O que torna esse entorpecente particularmente traiçoeiro é justamente o fato de ser adicionado a drogas como cocaína, ecstasy e canabinoides sintéticos sem que o usuário tome conhecimento de sua presença. Ele é silenciosamente acrescido às outras substâncias em forma de pó e vendido por traficantes na noitada de capitais brasileiras, como Rio de Janeiro e São Paulo. Embora em doses mínimas possa trazer um misto de euforia e bem-estar, aplacando a ansiedade, é para lá de nocivo pelo risco que embute de overdoses e dependência devastadora. A linha fina que separa seu efeito mais leve de um desfecho trágico é tão tênue que já põe em alerta centros de excelência médica a até a ONU, que em um relatório em parceria com o Ministério da Justiça enfatizou a ameaça invisível que ronda sobretudo a turma jovem. “O uso inadvertido de nitazeno é uma preocupação central, pois muitos usuários não sabem estar expostos ao potente opioide”, afirmou em nota a VEJA o Escritório das Nações Unidas sobre Drogas e Crime no Brasil (UNODC).
A adulteração feita à base de nitazeno se presta a uma lógica criminosa do mercado. Porções pequenas e baratas da substância se somam a outras drogas mais caras, conferindo-lhes peso e volume. Até em cigarros eletrônicos e em medicamentos falsificados ela já foi detectada. Milhares de doses emergem dessa maldosa engrenagem, impulsionada por seu poder de intensificar os chamados efeitos psicoativos desencadeados pelas alterações químicas que traz ao cérebro. A experiência que proporciona estimula assim o comprador a querer voltar àquele fornecedor, mesmo sem saber estar ingerindo algo tão prejudicial à saúde. “O nitazeno apresenta grande risco de efeitos colaterais ainda que em baixas doses”, afirma Maria Amália Pedrosa, coordenadora do ambulatório de álcool e drogas do Hospital das Clínicas da USP.

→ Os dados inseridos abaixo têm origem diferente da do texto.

(* ===== verification/Gtt.v ===== *)
(** * Binding of buffer objects to the aperture (i915_gem.c, i915_gem_evict.c,
    i915_gem_tiling.c, i915_gem_gtt.c)

    An object gets its place in the aperture from the range allocator; when there is no
    room, idle and then busy objects are evicted until the scan of the allocator says
    that the room is enough, and the allocation is tried again.  Objects are pinned where
    they are, and moved when their tiling changes.  The store of page table entries, the
    domains of CPU caches and the reference counts are not modelled. *)

From S2P Require Import Prelude MM Tiling Fence.

Open Scope Z_scope.

Definition E2BIG : Z := 7.

Definition I915_GEM_DOMAIN_GTT : Z := 0x40.
Definition I915_GEM_GPU_DOMAINS : Z := 0x3e.
Definition DRM_I915_GEM_OBJECT_MAX_PIN_COUNT : Z := 0xf.
Definition PAGE : Z := 4096.

(** A failed [BUG_ON] stops the machine. *)
Definition bug_on (b : bool) : F unit := if b then fail else mret tt.

(** A step of the range allocator of the aperture. *)
Definition on_mm {A} (f : drm_mm -> option (A * drm_mm)) : F A := fun s =>
  '(a, m) ← f (mm s); Some (a, set_mm m s).
Definition on_mm_ (f : drm_mm -> option drm_mm) : F unit := on_mm (fun m => m ← f m; Some (tt, m)).

(** ** Set-up *)

Definition i915_gtt_color_adjust : color_fn := fun look next node color r =>
  match look node with
  | Some nd =>
      let start := if negb (node_color nd =? color) then r.1 + 4096 else r.1 in
      match next node with
      | Some other =>
          match look other with
          | Some od => (start, if allocated od && negb (node_color od =? color) then r.2 - 4096 else r.2)
          | None => (start, r.2)
          end
      | None => (start, r.2)
      end
  | None => r
  end.

(** The allocator is set up over the aperture less a page; objects placed before, which
    [create_block] reserves, are not modelled. *)
Definition i915_gem_setup_global_gtt (c : chip) (old : drm_mm) (start end_ : Z) : drm_mm :=
  let m := drm_mm_init old start (end_ - start - PAGE) in
  if negb (has_llc c) then
    mk_mm (nodes m) (node_list m) (hole_stack m) (unused_nodes m) (num_unused m) (scan_check_range m)
      (scan_alignment m) (scan_color m) (scan_size m) (scan_hit_start m) (scan_hit_end m) (scanned_blocks m)
      (scan_start m) (scan_end m) (prev_scanned_node m) (Some i915_gtt_color_adjust)
  else m.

O inimigo oculto — adicionado a outras drogas que, não custa lembrar, oferecem seus próprios riscos — é difícil de combater. Como felizmente não há no Brasil cultura disseminada de opioides, seus sinais no corpo, onde eles fazem desacelerar a atividade cerebral causando lentidão ao organismo, não costumam ser reconhecidos pelos usuários. Também os profissionais da saúde têm dificuldade de fazer o correto diagnóstico e iniciar o tratamento com a urgência necessária. “É preciso estar em alerta para reconhecer os efeitos do nitazeno em um paciente”, reforça José Luiz Costa, coordenador executivo do Centro de Informação e Assistência Toxicológica de Campinas. Outro desafio é de ordem logística: a naloxona, antídoto para overdose de substâncias de tal natureza, não raro exige múltiplas aplicações, e o estoque nem sempre é suficiente. Meses atrás, foi oficialmente registrada a primeira internação por consumo de nitazeno no país, no Hospital de Clínicas de Campinas. A droga estava camuflada em um comprimido de ecstasy. São alertas preocupantes. Se uma crise na saúde, tal qual nos Estados Unidos, é cenário ainda longínquo, a presença de um opioide tão potente nas pistas brasileiras merece toda a atenção.